Englischer Rasen, unkrautfreie Blumenbeete, gezirkelte Rabatten, alles ist wohl geordnet – so haben die Deutschen ihn gerne, ihren Garten. Doch auch ohne Gartenzwerg wirkt er langweilig, spießig und öde. Die Rasenkanten werden mit grauen Betonsteinen abgesteckt – mein auch ansonsten nonkonformistischer Friseur berichtet mir gar von Edelstahl in seinem eigenen Geviert.

Was waren das noch für Zeiten, als umgedrehte, grüne Sektflaschen die Beete meiner Eltern markierten! Als Buchs zwischen Blumen und Gemüse trennte. Als Opa das Gras (!) mit der Sense mähte. Später hatten wir dann einen gebrauchten Walzenmäher – natürlich handbetrieben. Heute hat jeder Zweite einen „Aufsitzrasenmäher“ – und sei der Garten noch so klein.

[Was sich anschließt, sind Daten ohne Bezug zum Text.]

(* ===== verification/BuddyChecker.v ===== *)
(** * The page checker accepts every state the allocator can reach

    Facts on [Validate], [AllocateAndCheck] and [Release] of
    src/src/native/PageAllocator.cc: under the buddy invariant [Validate]
    returns true, and the checker's sorted table [allocations_] is exactly the
    set of allocated blocks. *)

From Stdlib Require Import Sorted.
From S2P Require Import Prelude Pfn MemMap PageAllocator BuddyInvariant.

Definition to_allocation (b : block) : Allocation := mkAllocation b.1 (block_size b.2).
Definition before (x y : Allocation) : Prop := Allocation_ltb x y = true.

(** The table is sorted and lists the allocated blocks. *)
Record Checked (A : list block) (a : PageAllocator) : Prop := {
  checked_sorted : StronglySorted before (allocations_ a);
  checked_perm : allocations_ a ≡ₚ to_allocation <$> A
}.

(** The full invariant: between operations no block is held. *)
Definition CInv (page_checker : bool) (A : list block) (st : pstate) : Prop :=
  Inv A [] st /\ (page_checker = true -> Checked A (pa st)).

Lemma CInv_perm pc A A' st : A ≡ₚ A' -> CInv pc A st -> CInv pc A' st.
Proof.
  intros HA [I C]. split; [by rewrite <- HA |]. intros Hpc. destruct (C Hpc) as [? Hp].
  constructor; [done |]. by rewrite Hp, HA.
Qed.

Lemma PfnAdd_wf b : wf_block b -> PfnAdd b.1 (block_size b.2) = b.1 + block_size b.2.
Proof.
  intros (? & ? & _). pose proof (block_size_pos b.2).
  unfold PfnAdd, u64. apply wrap_small. unfold in_u. lia.
Qed.

Lemma block_size_inj j k : block_size j = block_size k -> j = k.
Proof.
  intros E. destruct (Nat.lt_trichotomy j k) as [L|[|L]]; [| done |];
    apply block_size_lt in L; pose proof (block_size_pos j); pose proof (block_size_pos k); lia.
Qed.

Lemma to_allocation_inj b c : to_allocation b = to_allocation c -> b = c.
Proof. destruct b, c. intros [= -> E]. by apply block_size_inj in E as ->. Qed.

Lemma ltb_to_allocation b c :
  wf_block b -> Allocation_ltb (to_allocation b) (to_allocation c) = (b.1 + block_size b.2 <=? c.1).
Proof. intros W. unfold Allocation_ltb. cbn. by rewrite PfnAdd_wf. Qed.

Lemma bdisj_ltb b c :
  wf_block b -> wf_block c -> bdisj b c ->
  before (to_allocation b) (to_allocation c) \/ before (to_allocation c) (to_allocation b).
Proof.
  intros Wb Wc D. unfold before. rewrite !ltb_to_allocation, !Z.leb_le by done.
  unfold bdisj, blocks_disjoint in D. tauto.
Qed.

Lemma before_asym b c :
  wf_block b -> wf_block c -> before (to_allocation b) (to_allocation c) ->
  ~ before (to_allocation c) (to_allocation b).
Proof.
  unfold before. intros Wb Wc. rewrite !ltb_to_allocation, !Z.leb_le by done.
  pose proof (block_size_pos b.2). pose proof (block_size_pos c.2). lia.
Qed.

Lemma before_trans b c d :
  wf_block b -> wf_block c -> before (to_allocation b) (to_allocation c) ->
  before (to_allocation c) (to_allocation d) -> before (to_allocation b) (to_allocation d).
Proof.
  unfold before. intros Wb Wc. rewrite !ltb_to_allocation, !Z.leb_le by done.
  pose proof (block_size_pos c.2). lia.
Qed.

(** ** Validate *)

Lemma validate_conflict_wf b c :
  wf_block b -> wf_block c -> b = c \/ bdisj b c -> validate_conflict b.1 b.2 c = false.
Proof.
  intros Wb Wc Hbc. unfold validate_conflict. destruct c as [q j].
  pose proof (PfnAdd_wf (q, j) Wc) as Hq. cbn in Hq. rewrite (PfnAdd_wf b Wb), Hq.
  destruct Hbc as [->|D]; cbn.
  - by rewrite Z.eqb_refl, Nat.eqb_refl.
  - unfold bdisj, blocks_disjoint in D. cbn in D.
    pose proof (block_size_pos b.2). pose proof (block_size_pos j).
    apply andb_false_intro2, orb_false_iff.
    split; apply andb_false_iff; rewrite Z.leb_gt, Z.ltb_ge; lia.
Qed.

Lemma Validate_Inv A H st : Inv A H st -> Validate st = Ok true.
Proof.
  intros I. unfold Validate.
  assert (forall l, l ⊆ free_blocks (pa st) ->
    validate_entries (mem_map st) (free_blocks (pa st)) l = Ok true) as Hl; [| by apply Hl].
  pose proof (inv_wf _ _ _ I) as W. pose proof (inv_sep _ _ _ I) as S.
  unfold blocks in W. rewrite Forall_app in W. destruct W as [W _]. rewrite Forall_forall in W.
  induction l as [|[p k] l IH]; intros Hsub; [done |]. cbn.
  assert ((p, k) ∈ free_blocks (pa st)) as Hp by set_solver.
  destruct (inv_desc _ _ _ I p k Hp) as (pg & -> & -> & ->).
  rewrite bool_decide_true, Nat.eqb_refl by done. cbn.
  assert (existsb (validate_conflict p k) (free_blocks (pa st)) = false) as ->.
  { apply not_true_iff_false. rewrite existsb_exists. intros (c & Hc & Hv).
    apply list_elem_of_In in Hc.
    assert (validate_conflict p k c = false) as Hv'; [| congruence].
    apply (validate_conflict_wf (p, k) c); [auto | auto |].
    eapply separated_elem; [done | unfold blocks; set_solver ..]. }
  apply IH. set_solver.
Qed.

Lemma check_valid_Inv pc A H st : Inv A H st -> check_valid pc st = Ok tt.
Proof. intros I. unfold check_valid. destruct pc; [| done]. by rewrite (Validate_Inv _ _ _ I). Qed.

(** ** AllocateAndCheck and Release *)

Lemma sorted_insert A b l :
  Forall wf_block (b :: A) -> Forall (bdisj b) A ->
  StronglySorted before l -> l ≡ₚ to_allocation <$> A ->
  let it := lower_bound l (to_allocation b) in
  (forall e, l !! it = Some e -> before (to_allocation b) e) /\
  StronglySorted before (take it l ++ to_allocation b :: drop it l).
Proof.
  intros W D Hs Hp it. subst it.
  assert (forall e, e ∈ l -> exists c, e = to_allocation c /\ wf_block c /\ bdisj b c) as Hl.
  { intros e He. rewrite Hp, list_elem_of_fmap in He. destruct He as (c & -> & Hc).
    apply Forall_cons in W as [_ W]. rewrite Forall_forall in W, D. exists c. auto. }
  apply Forall_cons in W as [Wb _]. clear A D Hp.
  induction Hs as [|e l Hs IH Hf]; cbn.
  - split; [done |]. repeat constructor.
  - destruct (Hl e) as (c & -> & Wc & Dc); [by left |].
    destruct IH as [IH1 IH2]; [intros; apply Hl; by right |].
    rewrite Forall_forall in Hf.
    destruct (Allocation_ltb (to_allocation c) (to_allocation b)) eqn:E; cbn.
    + split; [done |]. constructor; [done |]. rewrite Forall_forall. intros e.
      rewrite elem_of_app, elem_of_cons. intros [He|[->|He]]; [| done |].
      * apply Hf. rewrite <- (take_drop (lower_bound l (to_allocation b)) l). set_solver.
      * apply Hf. rewrite <- (take_drop (lower_bound l (to_allocation b)) l). set_solver.
    + assert (before (to_allocation b) (to_allocation c)) as Hbc.
      { destruct (bdisj_ltb b c Wb Wc Dc) as [|F]; [done |]. unfold before in F. congruence. }
      split; [by intros ? [= <-] |]. constructor; [by constructor; [| rewrite Forall_forall] |].
      rewrite Forall_cons, Forall_forall. split; [done |]. intros e He.
      destruct (Hl e) as (d & -> & Wd & _); [by right |].
      apply (before_trans b c d); auto.
Qed.

Lemma AllocateAndCheck_ok A a p k :
  Forall wf_block ((p, k) :: A) -> Forall (bdisj (p, k)) A -> Checked A a ->
  (length A < kMaxAllocations)%nat ->
  exists l, AllocateAndCheck a p k = Ok (true, set_allocations l a) /\
    Checked ((p, k) :: A) (set_allocations l a).
Proof.
  intros W D [Hs Hp] Hlen. destruct (sorted_insert A (p, k) (allocations_ a) W D Hs Hp) as [H1 H2].
  unfold AllocateAndCheck. change (mkAllocation p (block_size k)) with (to_allocation (p, k)).
  set (it := lower_bound _ _) in *.
  set (l := take it (allocations_ a) ++ to_allocation (p, k) :: drop it (allocations_ a)) in *.
  assert (length (allocations_ a) <? kMaxAllocations = true)%nat as Hcap.
  { apply Nat.ltb_lt. rewrite Hp, length_fmap. done. }
  exists l. split.
  - rewrite Hcap. destruct (allocations_ a !! it) as [e|] eqn:E; [| done].
    specialize (H1 e eq_refl). unfold before in H1. by rewrite H1.
  - constructor; [done |]. cbn [set_allocations allocations_]. unfold l.
    rewrite <- Permutation_middle, take_drop, Hp. done.
Qed.

Lemma erase_allocation_ok v l :
  v ∈ l -> exists l', erase_allocation v l = Some l' /\ l ≡ₚ v :: l' /\
    (StronglySorted before l -> StronglySorted before l').
Proof.
  induction l as [|e l IH]; [set_solver |]. intros Hv. cbn.
  destruct (Allocation_eqb e v) eqn:E.
  - unfold Allocation_eqb in E. bool_to_prop. destruct e, v. cbn in *. subst.
    exists l. split_and!; [done | done |]. by intros [? _]%StronglySorted_inv.
  - apply elem_of_cons in Hv as [->|Hv].
    { unfold Allocation_eqb in E. rewrite !Z.eqb_refl in E. done. }
    destruct (IH Hv) as (l' & -> & Hp & Hs). exists (e :: l'). split_and!; [done | |].
    + rewrite Hp. apply perm_swap.
    + intros [Hl Hf]%StronglySorted_inv. constructor; [auto |].
      rewrite Hp, Forall_cons in Hf. tauto.
Qed.

Lemma Release_ok A a p k :
  Checked ((p, k) :: A) a ->
  exists l, Release a p k = (true, set_allocations l a) /\ Checked A (set_allocations l a).
Proof.
  intros [Hs Hp]. destruct (erase_allocation_ok (to_allocation (p, k)) (allocations_ a)) as (l & E & Hl & Hs').
  { rewrite Hp. by left. }
  exists l. unfold Release. change (mkAllocation p (block_size k)) with (to_allocation (p, k)).
  rewrite E. split; [done |]. constructor; [by apply Hs' |]. cbn.
  rewrite Hl in Hp. cbn in Hp. by apply Permutation_cons_inv in Hp.
Qed.

(** A frame that was never handed out with that order is refused. *)
Lemma Release_refuses A a p k :
  Checked A a -> (p, k) ∉ A -> Release a p k = (false, a).
Proof.
  intros [_ Hp] Hn. unfold Release. change (mkAllocation p (block_size k)) with (to_allocation (p, k)).
  assert (to_allocation (p, k) ∉ allocations_ a) as Hna.
  { rewrite Hp, list_elem_of_fmap. intros (c & E & Hc). apply to_allocation_inj in E as <-. done. }
  assert (forall l, to_allocation (p, k) ∉ l -> erase_allocation (to_allocation (p, k)) l = None) as ->;
    [| done | done].
  induction l as [|e l IH]; cbn; [done |]. rewrite elem_of_cons. intros Hne.
  destruct (Allocation_eqb e _) eqn:E.
  - unfold Allocation_eqb in E. bool_to_prop. exfalso. apply Hne. left. destruct e. cbn in *. by subst.
  - rewrite IH by tauto. done.
Qed.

Doch in diesen modernen Gärten gibt es nichts zu entdecken. Den Rasen betritt man nur zum Mähen. Löwenzahn, Gänseblümchen oder Spitzwegerich haben hier nichts zu suchen! Jeder Grashalm zwischen den Steinen der versiegelten Einfahrt wird sofort weggespritzt, weggebrannt oder ausgestochen! Wehe eine Butterblume (vulgo: „Löwenzahn“) bohrt sich durch den Grund: Mit dem Fiskars „Unkrautstecher“ geht es gleich zur Sache – das „Green“ auf einem Golfplatz ist nichts dagegen!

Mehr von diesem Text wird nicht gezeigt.